Minutes before midnight, after a landslide House vote of 250-153, President Obama signed legislation backing a four-year extension on the controversial USA PATRIOT Act. (Did you know that’s an acronym for Uniting and Strengthening America by Providing Appropriate Tools Required to Intercept and Obstruct Terrorism? Now you do.) Yay, habeas corpus denials, warrantless searches and carte blanche wiretapping! Four more years! Four more years!
Because the president was in France, he was required to sign it using an autopen machine: that rare and wonderful device favored by politicians, sports stars and celebrities, that can mechanically reproduce the act of signing one’s autograph. (See one in action here!)
Since first being patented in the U.S. in 1804 by English inventor John Isaac Hawkins, the autopen has scribbled its way into American history — and infamy — over and over again.
Some highlights:
  • 1945: Harry Truman is thought to have been the first sitting president to use the autopen with any regularity. You can find examples, like this autopen-signed thank-you note, for sale on eBay.
  • 1961: President Kennedy uses the autopen for nearly any signature that wasn’t of significance. To learn more, check out Charles Hamilton’s 1965 book, The Robot That Helped to Make a President, the “most in-depth reference guide for the different proxy signatures produced by the autopen machines used by President John F. Kennedy.”

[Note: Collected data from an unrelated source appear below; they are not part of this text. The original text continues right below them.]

(* ===== verification/GcpSafety.v ===== *)
(** * Safety of the GCP adapter's changes

    Deletes of proven resources only, one at a time; creates on a vacant name,
    once, with a truthful outcome. *)
From S2P Require Import Prelude.
From S2P Require Import Effects.
From S2P Require Import Placement.
From S2P Require Import Resources.
From S2P Require Import Allocation.
From S2P Require Import Provider.
From S2P Require Import Command.
From S2P Require Import Cloud.
From S2P Require Import ConfigCheck.
From S2P Require Import Gcp.
From S2P Require Import GcpProps.

Section adapter.
Context `{NameRules} `{UUIDHash}.
Context (c : ProviderConfig) (hasService : bool) (a : Allocation).

Abbreviation here := (at_zone c a (ID a)).

(** ** Operations *)

Lemma reads_gcp_inventory : emits gcp_reads (gcp_inventory c hasService a).
Proof. unfold gcp_inventory, inventory_vm, inventory_disk. emit. Qed.
#[local] Hint Resolve reads_gcp_inventory : emits.

Lemma reads_wait n : ∀ op nm action kind name, emits gcp_reads (wait_operation c hasService n a op nm action kind name).
Proof. induction n; intros; cbn [wait_operation]; unfold operation_done; emit. Qed.

(** The operation is the one awaited, and it has ended. *)
Definition finished (action kind : string) (o : Operation) : Prop :=
  (∃ nm, operation_known c a o nm action kind (ID a) = true) ∧ op_Status o = "DONE".

(** The operation was answered: to the request, or when asked again. *)
Definition answered (op : option Operation) (k : gcp_history) (o : Operation) : Prop :=
  op = Some o ∨ ∃ l, ev (OperationsGet l) (inr (Some o)) ∈ k.

Lemma answered_later l o' k o : answered o' k o → answered None ([ev WaitSecond true; ev (OperationsGet l) (inr o')] ++ k) o.
Proof. intros [->|[l' Hl]]; right; [exists l; set_solver|exists l'; set_solver]. Qed.

(** What waiting for an operation has established. *)
Definition waited (action kind : string) (op : option Operation) (k : gcp_history) (r : option error) : Prop :=
  match r with
  | None => ∃ o, answered op k o ∧ finished action kind o ∧ op_Error o = None ∧ op_HttpErrorStatusCode o = 0
  | Some e =>
      Forall (respects gcp_sdk) k → errors_is e ErrNoEffect = false ∧
      (errors_is e ErrCapacity = true → vm_missing c a k ∧ disk_missing c a k ∧
         ∃ o, answered op k o ∧ finished action kind o ∧ gcpCapacityFailure o = true)
  end.

Lemma waited_plain action kind op k e : (Forall (respects gcp_sdk) k → no_sentinel e) → waited action kind op k (Some e).
Proof. intros He Hk. destruct (He Hk) as [Hn Hc]. split; [done|]. congruence. Qed.

Lemma wp_operation_done action kind o h :
  finished action kind o →
  wp no_contract (λ h' r, ∃ k, h' = h ++ k ∧ waited action kind (Some o) k r) h (operation_done c hasService a o action).
Proof.
  intros Hf. unfold operation_done. destruct (_ || _) eqn:He; cbv zeta.
  - destruct (_ && _) eqn:Hcap; [|apply wp_ret; exists []; rewrite app_nil_r; split; [done|]; apply waited_plain;
      intros _; by apply plain_error].
    apply wp_bind. eapply wp_mono; [apply wp_gcp_inventory|]. intros h' r (k & -> & _ & Hr). apply wp_ret.
    exists k. split; [done|]. apply andb_true_iff in Hcap as [_ Hcap].
    destruct r as [e|[[vm|] [disk|]]]; try (apply waited_plain; intros _; by apply plain_error).
    destruct Hr as [Hvm Hd]. intros _. split; [done|]. intros _. split_and!; [done|done|]. exists o. by split; [left|].
  - apply orb_false_iff in He as [He Hs]. reflect in He. apply negb_false_iff, Z.eqb_eq in Hs.
    apply wp_ret. exists []. rewrite app_nil_r. split; [done|]. exists o. by split; [left|].
Qed.

Lemma waited_later action kind l o' k r :
  waited action kind o' k r → waited action kind None ([ev WaitSecond true; ev (OperationsGet l) (inr o')] ++ k) r.
Proof.
  destruct r as [e|]; cbn [waited].
  - intros Hw [_ Hk]%Forall_app. destruct (Hw Hk) as [Hn Hc]. split; [done|].
    intros (Hv & Hd & o & Ho & Hrest)%Hc. split_and!.
    + destruct Hv as (err & Hin & Hm). exists err. split; [set_solver|done].
    + destruct Hd as (err & Hin & Hm). exists err. split; [set_solver|done].
    + exists o. split; [by apply answered_later|done].
  - intros (o & Ho & Hrest). exists o. split; [by apply answered_later|done].
Qed.

Lemma waited_some action kind o k r : waited action kind None k r → waited action kind (Some o) k r.
Proof.
  assert (∀ o', answered None k o' → answered (Some o) k o') as Ha by (intros o' [?|?]; [done|by right]).
  destruct r as [e|]; cbn [waited].
  - intros Hw Hk. destruct (Hw Hk) as [Hn Hc]. split; [done|]. intros (? & ? & o' & ? & ?)%Hc. eauto 10.
  - intros (o' & ? & ?). eauto.
Qed.

Lemma wp_wait action kind n : ∀ op nm h,
  wp no_contract (λ h' r, ∃ k, h' = h ++ k ∧ waited action kind op k r) h
    (wait_operation c hasService n a op nm action kind (ID a)).
Proof.
  assert (∀ op h k e, (Forall (respects gcp_sdk) k → no_sentinel e) →
    ∃ k', h ++ k = h ++ k' ∧ waited action kind op k' (Some e)) as Hplain
    by (intros op h k e He; exists k; split; [done|by apply waited_plain]).
  assert (∀ op h msg, wp no_contract (λ h' r, ∃ k, h' = h ++ k ∧ waited action kind op k r) h
    (mret (Some (errors_new msg)))) as Hend.
  { intros op h msg. apply wp_ret. exists []. rewrite app_nil_r. split; [done|]. apply waited_plain. intros _. by apply plain_error. }
  induction n as [|n IH]; intros op nm h; cbn [wait_operation];
    (destruct op as [o|]; [|apply Hend]); (destruct (operation_known _ _ _ _ _ _ _) eqn:Hk; cbn [negb]; [|apply Hend]);
    (destruct (String.eqb_spec (op_Status o) "DONE") as [Hs|Hs];
     [apply wp_operation_done; split; [by exists nm|done]|]);
    (destruct (_ || _); [|apply Hend]); cbv zeta; [apply Hend|].
  apply wp_call_bind. intros [|] _; [|apply wp_ret, Hplain; intros _; by apply plain_error].
  apply wp_call_bind. intros [err|o'] _.
  - rewrite <- app_assoc. apply wp_ret, Hplain. intros [_ Hr%Forall_inv]%Forall_cons. by apply wrapped_sentinel.
  - eapply wp_mono; [apply IH|]. intros h' r (k & -> & Hw). rewrite <- !app_assoc. eexists. split; [done|].
    by apply waited_some, waited_later.
Qed.

(** ** Delete *)

(** When each change may be requested. *)
Definition gcp_delete_safe (pre : gcp_history) (v : event gcpE) : Prop :=
  match v with
  | existT _ (e, _) =>
      match e with
      | InstancesInsert _ _ _ _ => False
      | InstancesDelete l id =>
          Forall gcp_reads pre ∧ create_settled c a pre ∧ l = here ∧ id = gcpRequestID c a "delete-vm" ∧
          ∃ vm, vm_shown c a pre vm
      | DisksDelete l id =>
          Forall gcp_reads pre ∧ create_settled c a pre ∧ l = here ∧ id = gcpRequestID c a "delete-disk" ∧
          vm_missing c a pre ∧ ∃ disk, disk_shown c a pre disk ∧ gd_Users disk = []
      | _ => True
      end
  end.

Lemma read_is_safe pre v : gcp_reads v → gcp_delete_safe pre v.
Proof. by destruct v as [X [[] x]]. Qed.

Lemma gcp_reads_safe h : Forall gcp_reads h → at_every gcp_delete_safe h.
Proof. apply at_every_only, read_is_safe. Qed.

Lemma wp_deletion_answered r action kind h :
  at_every gcp_delete_safe h →
  wp no_contract (λ h' _, at_every gcp_delete_safe h') h (deletion_answered c hasService a r action kind).
Proof.
  intros Hh. eapply wp_mono; [apply (emits_wp gcp_reads)|].
  - unfold deletion_answered, waitGCPOperation. destruct r as [err|op]; emit. apply reads_wait.
  - intros h' x (k & -> & Hk). by apply (at_every_app _ gcp_reads); [apply read_is_safe|..].
Qed.

(** C24: a delete on GCP makes at most one change, and only to a resource that
    is proven to be the allocation's, once its creation is settled: the machine
    if this call was shown it with the allocation's name, labels, link and
    single auto-deleted boot disk; the disk only if the machine was reported
    missing and the disk was shown as owned and without users. *)
Theorem gcp_delete_proven :
  ensures no_contract (deleteGCP c hasService a) (λ h _, at_every gcp_delete_safe h).
Proof.
  apply wp_ensures. unfold deleteGCP.
  apply wp_bind. eapply wp_mono; [apply wp_gcpCreateTerminal|]. intros h1 [e|] (k1 & -> & Hr1 & Hset).
  { by apply wp_ret, gcp_reads_safe. }
  destruct Hset as [_ Hset]. apply wp_bind. eapply wp_mono; [apply wp_gcp_inventory|].
  intros h2 r (k2 & -> & Hr2 & Hinv). cbn [app] in *. pose proof (Forall_app_2 _ _ _ Hr1 Hr2) as Hro.
  assert (create_settled c a (k1 ++ k2)) as Hset' by (eapply settled_mono; [|done]; set_solver).
  destruct r as [e|inv]; [by apply wp_ret, gcp_reads_safe|].
  apply (read_mono _ _ k2 (k1 ++ k2)) in Hinv as [Hvm Hd]; [|set_solver].
  destruct (inv_vm inv) as [vm|].
  - apply wp_call_bind. intros r _. apply wp_deletion_answered, at_every_snoc; [by apply gcp_reads_safe|]. cbn. eauto 10.
  - destruct (inv_disk inv) as [disk|]; [|by apply wp_ret, gcp_reads_safe].
    destruct (negb _) eqn:Hu; [by apply wp_ret, gcp_reads_safe|]. reflect in Hu.
    apply wp_call_bind. intros r _. apply wp_deletion_answered, at_every_snoc; [by apply gcp_reads_safe|]. cbn. eauto 10.
Qed.

(** ** Create *)

(** What the outcome of a create says after [answer] to its request and the
    reads [post] that followed. *)
Record gcp_reported (answer : GcpError + option Operation) (post : gcp_history) (creation : Creation)
    (err : option error) : Prop := {
  rep_effect : is_err err ErrNoEffect = false;
  rep_capacity : is_err err ErrCapacity = true →
    creation = no_creation ∧ vm_missing c a post ∧ disk_missing c a post ∧
    ∃ op o, answer = inr op ∧ answered op post o ∧ finished "create" "instances" o ∧ gcpCapacityFailure o = true;
  rep_created : creation = no_creation ∧ err ≠ None ∨
    cr_ResourceID creation = ID a ∧ err = None ∧
    ∃ op o, answer = inr op ∧ answered op post o ∧ finished "create" "instances" o ∧ op_Error o = None
}.

Lemma reported_refused answer post e :
  no_sentinel e → gcp_reported answer post no_creation (Some e).
Proof. intros [Hn Hc]. split; [done|cbn; congruence|by left]. Qed.

(** What a create has done and what its outcome says. *)
Definition gcp_outcome script (h : gcp_history) (creation : Creation) (err : option error) : Prop :=
  (Forall gcp_reads h ∧ creation = no_creation ∧ ∃ e, err = Some e ∧ no_sentinel e) ∨
  ∃ pre answer post,
    h = pre ++ ev (InstancesInsert (Project c) (off_Zone (al_Offering a)) (insert_instance c a script)
                     (gcpRequestID c a "create")) answer :: post ∧
    Forall gcp_reads pre ∧ Forall gcp_reads post ∧ vm_missing c a pre ∧ disk_missing c a pre ∧
    gcp_reported answer post creation err.

Lemma createGCP_outcome script :
  ensures gcp_sdk (createGCP c hasService a script) (λ h '(creation, err), gcp_outcome script h creation err).
Proof.
  apply ensures_under. unfold createGCP. cbv zeta. destruct (negb hasService) eqn:Hs;
    [apply wp_ret; intros _; left; split_and!; [done|done|eexists; split; [done|by apply plain_error]]|].
  apply wp_bind. eapply wp_mono; [apply wp_gcp_inventory|]. intros h1 r (k & -> & Hro & Hr). cbn [app].
  destruct r as [e|[[vm|] [disk|]]];
    try (apply wp_ret; intros _; left; split_and!; [done|done|eexists; split; [done|by apply plain_error]]).
  destruct Hr as [Hvm Hd]. cbn in Hvm, Hd. apply wp_call_bind. intros [err|op] _.
  { apply wp_ret. intros Hh. right. exists k, (inl err), []. split_and!; try done.
    apply reported_refused. apply Forall_app in Hh as [_ Hh%Forall_inv]. by apply wrapped_sentinel. }
  apply wp_bind. unfold waitGCPOperation. rewrite Hs.
  eapply wp_mono; [apply wp_and; [apply wp_wait|apply (emits_wp gcp_reads), reads_wait]|].
  intros h' r [(k2 & -> & Hw) (k2' & Heq%app_inv_head & Hro2)]. subst k2'. rewrite <- app_assoc. cbn [app].
  destruct r as [e|].
  { apply wp_ret. intros Hh. right. exists k, (inr op), k2. split_and!; try done.
    apply Forall_app in Hh as [_ [_ Hh]%Forall_cons]. destruct (Hw Hh) as [Hn Hc]. split; [done| |by left].
    intros (Hv2 & Hd2 & o & Ho)%Hc. split_and!; try done. exists op, o. tauto. }
  apply wp_bind. eapply wp_mono; [apply (emits_wp gcp_reads)|].
  { destruct (_ <>s _); unfold gcpCaptureWireGuardEndpoint; emit. }
  intros h2 endpoint (k3 & -> & Hro3). apply wp_ret. intros _. right. exists k, (inr op), (k2 ++ k3).
  rewrite <- app_assoc. split_and!; try done; [by apply Forall_app_2|]. split; [done|done|right].
  split_and!; [done|done|]. destruct Hw as (o & Ho & Hf & He & _). exists op, o. split_and!; try done.
  destruct Ho as [Ho|[l Hl]]; [by left|right; exists l; set_solver].
Qed.

(** A create on GCP inserts at most one machine and says truthfully what
    came of it.  Either nothing is changed, nothing is reported and the error
    is plain; or exactly one insert is made, with the allocation's request ID,
    after machine and disk were both reported missing.  Then the error is never
    "no effect"; it is a capacity rejection only if the awaited operation ended
    with an exhausted pool and machine and disk were again reported missing;
    and a resource is reported only if the operation ended without error. *)
Theorem gcp_create_truthful script :
  ensures gcp_sdk (createGCP c hasService a script) (λ h '(creation, err), gcp_outcome script h creation err).
Proof. apply createGCP_outcome. Qed.
End adapter.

  • 1988: Vice President Dan Quayle is confronted by ABC’s Sam Donaldson about a letter he sent to a judge asking for GOP fundraiser Stephen Goot, convicted on racketeering charges in his role in fixing DUIs, to be moved to a cushier prison. Quayle pleaded the “autopen defense,” saying a staffer must have signed it without his knowledge. It’s the second time he uses that excuse.
  • 1996: In his 2004 book My Life, Bill Clinton recalls: “In 1996, the children of one of my father’s sisters came for the first time to our annual family Christmas party at the White House and brought me a gift: the condolence letter my aunt had received from her congressman, the great Sam Rayburn, after my father died. It’s just a short form letter and appears to have been signed with the autopen of the day, but I hugged that letter with all the glee of a six-year-old boy getting his first train set from Santa Claus.”
  • 2004: Then defense secretary Donald Rumsfeld finds himself at the center of a White House PR nightmare, when it comes out that he’d used an autopen to sign his name to condolence letters sent to relatives of soldiers sent to Iraq and Afghanistan. At first denying it, Rumsfeld then admitted, “While I have not individually signed each one, in the interest of ensuring expeditious contact with grieving family members, I have directed that in the future I sign each letter.”